展示HN:ElasticMM – 4.2倍更快的多模态大语言模型服务(NeurIPS 2025 口头报告)

1作者: PaperWeekly大约 2 个月前原帖
ElasticMM 是一个新发布的开源服务系统,专为现代多模态大型语言模型(MLLMs)设计。该研究在 2025 年 NeurIPS 会议上被选为口头报告。 与现有的服务堆栈(如 vLLM,主要针对文本工作负载进行优化)不同,ElasticMM 引入了弹性多模态并行性(EMP),这是一种新的执行范式,能够在不同的推理阶段和模态之间自适应并行性。 论文的主要发现包括: - TTFT(总推理时间)减少高达 4.2 倍 - 在混合多模态工作负载下,吞吐量提高 3.2 倍至 4.5 倍 - 具模态感知的调度、弹性阶段划分、统一前缀缓存和非阻塞编码 论文(OpenReview PDF): [https://openreview.net/pdf?id=Zd6VyjmN1S](https://openreview.net/pdf?id=Zd6VyjmN1S) GitHub 仓库: [https://github.com/hpdps-group/ElasticMM](https://github.com/hpdps-group/ElasticMM) 期待听到 HN 社区的看法,特别是那些正在构建 LLM/MLLM 推理堆栈或在生产中处理多模态服务的朋友们。
查看原文
ElasticMM is a newly released open-source serving system designed for modern multimodal large language models (MLLMs).
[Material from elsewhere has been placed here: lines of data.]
Definition atomic_b (h : heap) (l : list eid) : bool :=
  forallb (λ v, match h !! v with
    | None => false
    | Some e =>
        if ends_atomic_operation e then
          match atomic_predecessor e with
          | None => false
          | Some p =>
              bool_decide (predecessors e = [p]) && bool_decide (p ∈ l) &&
              forallb (λ w, match h !! w with
                | None => true
                | Some e' => negb (ends_atomic_operation e') ||
                    negb (bool_decide (atomic_predecessor e' = Some p)) || bool_decide (w = v)
                end) l
          end
        else true
    end) l.

Lemma atomic_b_pair (h : heap) l p v : atomic_b h l = true → atomic_pair h (λ x, x ∈ l) p v →
  p ∈ l ∧ at_event h v (λ e, predecessors e = [p]) ∧
  ∀ w, atomic_pair h (λ x, x ∈ l) p w → w = v.
Proof.
  intros Hb (Hv & e & He & Ha & Hp). unfold atomic_b in Hb. rewrite forallb_elem_of in Hb.
  specialize (Hb v Hv). rewrite He, Ha, Hp in Hb. apply andb_true_iff in Hb as [Hb Hall].
  apply andb_true_iff in Hb as [H1 H2]. apply bool_decide_eq_true in H1, H2.
  split_and!; [done | by exists e |]. intros w (Hw & e' & He' & Ha' & Hp').
  rewrite forallb_elem_of in Hall. specialize (Hall w Hw). rewrite He', Ha', Hp' in Hall.
  rewrite bool_decide_true in Hall by done. by apply bool_decide_eq_true in Hall.
Qed.

Lemma atomic_b_spec (h : heap) l : wf_heap h → atomic_b h l = true → atomic_ok h (λ x, x ∈ l).
Proof.
  intros Hwf Hb. pose proof (atomic_b_pair h l) as Hpair. split.
  - done.
  - intros x Hx. unfold atomic_b in Hb. rewrite forallb_elem_of in Hb. specialize (Hb x Hx).
    destruct (h !! x); [by eauto | done].
  - intros v Hv (e & He & Ha). assert (∃ p, atomic_predecessor e = Some p) as [p Hp].
    { unfold atomic_b in Hb. rewrite forallb_elem_of in Hb. specialize (Hb v Hv). rewrite He, Ha in Hb.
      destruct (atomic_predecessor e); [by eauto | done]. }
    assert (atomic_pair h (λ x, x ∈ l) p v) as Hpv by (split; [done | by exists e]).
    exists p. split; [done|]. by apply (Hpair p v Hb).
  - intros p v y Hpv Hlt. destruct (Hpair p v Hb Hpv) as (_ & (e & He & Hp) & _).
    apply causal_lt_alt in Hlt as (e' & He' & q & Hq & Hle). assert (e' = e) as -> by congruence.
    rewrite Hp in Hq. by apply list_elem_of_singleton in Hq as ->.
  - intros p v Hpv. destruct (Hpair p v Hb Hpv) as (_ & (e & He & Hp) & _).
    apply tc_once. exists e. split; [done|]. rewrite Hp. left.
  - intros p v w Hv Hw. destruct (Hpair p v Hb Hv) as (_ & _ & Hu). symmetry. by apply Hu.
Qed.
End check.

(** The creation of the third thread, as the events of a right branch. *)
Definition third_thread : comb :=
  match comb_of_range (tr_heap (grown 5)) [6%N; 7%N] with Ok A => A | Err _ => [] end.

Lemma grown_wf : wf_heap (tr_heap (grown 5)).
Proof.
  destruct (grown_reachable 5) as [f Hr]; [vm_compute; reflexivity|].
  destruct (reachable_exploring 2 f _ Hr) as [Hok _].
  destruct (tr_confs (grown 5) !! 1%N) as [c|] eqn:Hc; [|exfalso; vm_compute in Hc; discriminate Hc].
  destruct (to_confs _ _ Hok 1%N c Hc) as [_ _ [Hco _ _]]. apply (conf_wf _ _ Hco).
Qed.

Definition executed_events : list eid := [1%N; 2%N; 3%N; 4%N; 5%N; 6%N; 7%N].

Lemma third_thread_executed x : x ∈ [6%N; 7%N] → x ∈ executed_events.
Proof.
  intros [->|Hx]%elem_of_cons; [|apply list_elem_of_singleton in Hx as ->];
    refine (bool_decide_eq_true_1 _ _); reflexivity.
Qed.

Lemma third_thread_events : branch_events (tr_heap (grown 5)) third_thread.
Proof.
  assert (conflict_free (tr_heap (grown 5)) (λ x, x ∈ executed_events)) as HK
    by (apply conflict_free_b_spec; vm_compute; reflexivity).
  destruct (comb_of_range_spec (tr_heap (grown 5)) _ grown_wf HK [6%N; 7%N] third_thread_executed)
    as (A & HA & Hok & Hx).
  assert (third_thread = A) as <- by (unfold third_thread; by rewrite HA).
  assert (comb_is_sorted third_thread = true) as Hs by (vm_compute; reflexivity).
  assert (atomic_b (tr_heap (grown 5)) (comb_events third_thread) = true) as Hat by (vm_compute; reflexivity).
  apply (Build_branch_events _ _ Hok Hs (atomic_b_spec _ _ grown_wf Hat)).
  exists (λ x, x ∈ executed_events). split; [exact HK|].
  intros x Hin. exact (third_thread_executed x (proj1 (Hx x) Hin)).
Qed.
The work was selected as an Oral presentation at NeurIPS 2025.<p>Unlike existing serving stacks such as vLLM—which are primarily optimized for text-only workloads—ElasticMM introduces Elastic Multimodal Parallelism (EMP), a new execution paradigm that adapts parallelism across different inference stages and modalities.<p>Key findings from the paper:<p>Up to 4.2× reduction in TTFT<p>3.2×–4.5× higher throughput under mixed multimodal workloads<p>Modality-aware scheduling, elastic stage partitioning, unified prefix caching, and non-blocking encoding<p>Paper (OpenReview PDF): <a href="https:&#x2F;&#x2F;openreview.net&#x2F;pdf?id=Zd6VyjmN1S" rel="nofollow">https:&#x2F;&#x2F;openreview.net&#x2F;pdf?id=Zd6VyjmN1S</a><p>GitHub repo: <a href="https:&#x2F;&#x2F;github.com&#x2F;hpdps-group&#x2F;ElasticMM" rel="nofollow">https:&#x2F;&#x2F;github.com&#x2F;hpdps-group&#x2F;ElasticMM</a><p>Curious to hear what the HN community thinks, especially from those building LLM&#x2F;MLLM inference stacks or dealing with multimodal serving in production.